Excerpted data:

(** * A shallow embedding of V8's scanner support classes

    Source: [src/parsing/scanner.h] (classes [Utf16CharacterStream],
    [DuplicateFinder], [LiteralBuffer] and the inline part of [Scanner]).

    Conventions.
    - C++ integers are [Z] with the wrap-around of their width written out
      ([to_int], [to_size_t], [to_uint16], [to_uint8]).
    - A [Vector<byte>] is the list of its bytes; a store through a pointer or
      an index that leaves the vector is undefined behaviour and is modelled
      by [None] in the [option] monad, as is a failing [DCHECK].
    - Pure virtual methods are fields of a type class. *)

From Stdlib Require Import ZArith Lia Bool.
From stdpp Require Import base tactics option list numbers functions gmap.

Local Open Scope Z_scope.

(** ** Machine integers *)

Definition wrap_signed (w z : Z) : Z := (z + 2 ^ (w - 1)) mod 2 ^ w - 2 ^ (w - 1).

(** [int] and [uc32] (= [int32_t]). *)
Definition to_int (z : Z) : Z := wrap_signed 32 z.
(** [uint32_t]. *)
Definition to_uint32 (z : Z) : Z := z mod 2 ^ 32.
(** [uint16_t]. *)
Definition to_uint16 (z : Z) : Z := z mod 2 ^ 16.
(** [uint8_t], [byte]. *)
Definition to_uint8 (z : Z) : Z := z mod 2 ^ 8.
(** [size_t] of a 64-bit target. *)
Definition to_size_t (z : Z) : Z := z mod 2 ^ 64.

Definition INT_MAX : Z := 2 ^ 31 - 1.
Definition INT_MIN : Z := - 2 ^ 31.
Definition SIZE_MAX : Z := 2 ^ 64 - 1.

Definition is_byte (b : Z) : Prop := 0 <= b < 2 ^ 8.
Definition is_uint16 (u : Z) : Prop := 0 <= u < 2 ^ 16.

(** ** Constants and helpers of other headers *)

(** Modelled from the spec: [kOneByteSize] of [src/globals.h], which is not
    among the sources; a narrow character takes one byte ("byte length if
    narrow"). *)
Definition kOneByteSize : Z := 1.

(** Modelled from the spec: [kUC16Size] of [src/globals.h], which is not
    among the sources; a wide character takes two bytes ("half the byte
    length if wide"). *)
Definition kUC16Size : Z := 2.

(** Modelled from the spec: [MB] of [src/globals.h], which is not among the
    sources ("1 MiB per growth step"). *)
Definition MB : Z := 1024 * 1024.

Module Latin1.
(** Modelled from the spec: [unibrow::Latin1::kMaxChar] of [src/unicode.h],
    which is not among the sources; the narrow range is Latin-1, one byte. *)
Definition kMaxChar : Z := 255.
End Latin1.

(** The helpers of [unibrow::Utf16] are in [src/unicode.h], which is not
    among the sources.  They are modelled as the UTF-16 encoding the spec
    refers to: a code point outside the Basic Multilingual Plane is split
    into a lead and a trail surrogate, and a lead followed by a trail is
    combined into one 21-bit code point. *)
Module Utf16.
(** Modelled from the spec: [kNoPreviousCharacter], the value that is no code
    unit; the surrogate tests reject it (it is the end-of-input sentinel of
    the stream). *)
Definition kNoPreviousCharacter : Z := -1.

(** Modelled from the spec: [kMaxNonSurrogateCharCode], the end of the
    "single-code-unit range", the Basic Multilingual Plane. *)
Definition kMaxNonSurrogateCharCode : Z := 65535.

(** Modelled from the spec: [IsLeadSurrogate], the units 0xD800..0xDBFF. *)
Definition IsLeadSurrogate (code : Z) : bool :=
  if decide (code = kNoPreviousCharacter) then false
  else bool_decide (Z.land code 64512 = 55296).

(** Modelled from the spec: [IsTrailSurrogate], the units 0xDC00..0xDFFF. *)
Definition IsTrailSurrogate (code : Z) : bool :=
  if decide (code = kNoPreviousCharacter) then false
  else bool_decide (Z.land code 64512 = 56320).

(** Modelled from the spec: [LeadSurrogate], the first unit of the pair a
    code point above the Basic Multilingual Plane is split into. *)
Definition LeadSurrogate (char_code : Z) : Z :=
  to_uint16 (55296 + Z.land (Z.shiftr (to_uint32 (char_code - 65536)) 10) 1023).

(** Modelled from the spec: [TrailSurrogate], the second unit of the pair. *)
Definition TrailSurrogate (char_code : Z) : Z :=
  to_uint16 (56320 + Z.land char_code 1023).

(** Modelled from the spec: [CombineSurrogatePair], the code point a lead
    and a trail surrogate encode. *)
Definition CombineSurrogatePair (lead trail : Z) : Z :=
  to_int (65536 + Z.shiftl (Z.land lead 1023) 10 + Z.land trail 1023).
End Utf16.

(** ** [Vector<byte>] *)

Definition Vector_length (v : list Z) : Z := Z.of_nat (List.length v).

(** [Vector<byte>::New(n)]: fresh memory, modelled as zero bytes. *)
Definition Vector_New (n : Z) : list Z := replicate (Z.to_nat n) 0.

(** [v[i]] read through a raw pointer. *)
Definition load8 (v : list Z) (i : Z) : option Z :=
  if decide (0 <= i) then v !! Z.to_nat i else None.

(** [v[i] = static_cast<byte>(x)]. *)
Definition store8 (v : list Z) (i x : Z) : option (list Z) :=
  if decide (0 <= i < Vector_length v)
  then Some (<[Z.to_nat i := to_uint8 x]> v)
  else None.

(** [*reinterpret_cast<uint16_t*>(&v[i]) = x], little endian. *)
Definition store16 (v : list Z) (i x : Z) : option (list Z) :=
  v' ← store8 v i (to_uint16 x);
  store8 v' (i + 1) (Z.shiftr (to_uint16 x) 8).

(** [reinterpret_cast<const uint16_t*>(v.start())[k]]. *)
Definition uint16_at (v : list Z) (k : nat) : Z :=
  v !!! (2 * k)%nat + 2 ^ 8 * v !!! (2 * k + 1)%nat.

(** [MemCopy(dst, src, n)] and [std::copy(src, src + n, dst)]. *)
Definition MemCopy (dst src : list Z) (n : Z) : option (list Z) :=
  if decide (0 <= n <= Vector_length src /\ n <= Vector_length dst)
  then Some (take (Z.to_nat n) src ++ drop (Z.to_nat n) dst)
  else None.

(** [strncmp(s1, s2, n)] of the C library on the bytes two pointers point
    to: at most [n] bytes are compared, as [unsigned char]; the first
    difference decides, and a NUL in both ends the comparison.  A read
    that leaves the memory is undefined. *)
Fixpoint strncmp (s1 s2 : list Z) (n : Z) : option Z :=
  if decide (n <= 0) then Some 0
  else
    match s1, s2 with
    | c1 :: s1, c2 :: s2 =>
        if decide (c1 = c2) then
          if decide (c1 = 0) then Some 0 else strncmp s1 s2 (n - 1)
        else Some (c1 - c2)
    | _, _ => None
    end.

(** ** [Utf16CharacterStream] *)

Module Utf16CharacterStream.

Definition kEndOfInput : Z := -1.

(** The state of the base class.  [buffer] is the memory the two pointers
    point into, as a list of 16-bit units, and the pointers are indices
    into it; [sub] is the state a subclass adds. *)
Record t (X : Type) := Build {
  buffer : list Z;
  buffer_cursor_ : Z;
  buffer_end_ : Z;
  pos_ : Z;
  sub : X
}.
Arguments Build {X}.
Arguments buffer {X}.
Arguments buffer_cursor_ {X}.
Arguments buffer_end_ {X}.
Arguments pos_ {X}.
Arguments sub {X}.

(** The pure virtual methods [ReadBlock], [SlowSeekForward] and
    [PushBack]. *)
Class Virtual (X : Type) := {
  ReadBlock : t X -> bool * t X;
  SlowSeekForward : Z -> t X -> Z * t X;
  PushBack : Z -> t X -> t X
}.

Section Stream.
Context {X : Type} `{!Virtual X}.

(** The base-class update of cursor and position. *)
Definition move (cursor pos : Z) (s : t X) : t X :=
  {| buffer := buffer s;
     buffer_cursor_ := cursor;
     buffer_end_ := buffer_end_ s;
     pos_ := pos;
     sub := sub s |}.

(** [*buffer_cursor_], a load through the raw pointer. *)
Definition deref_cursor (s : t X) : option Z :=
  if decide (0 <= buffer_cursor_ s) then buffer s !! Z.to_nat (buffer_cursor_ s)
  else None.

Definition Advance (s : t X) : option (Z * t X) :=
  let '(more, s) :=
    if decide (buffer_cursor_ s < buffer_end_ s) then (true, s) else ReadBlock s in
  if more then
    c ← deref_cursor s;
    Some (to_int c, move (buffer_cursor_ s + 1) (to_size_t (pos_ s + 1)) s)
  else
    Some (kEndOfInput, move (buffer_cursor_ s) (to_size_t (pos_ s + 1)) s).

Problem requirements:
From the records above, copy out the line with "(** The state", the line with "buffer : list Z;", and every line between them, word for word.

Answer to this exercise:
(** The state of the base class.  [buffer] is the memory the two pointers
    point into, as a list of 16-bit units, and the pointers are indices
    into it; [sub] is the state a subclass adds. *)
Record t (X : Type) := Build {
  buffer : list Z;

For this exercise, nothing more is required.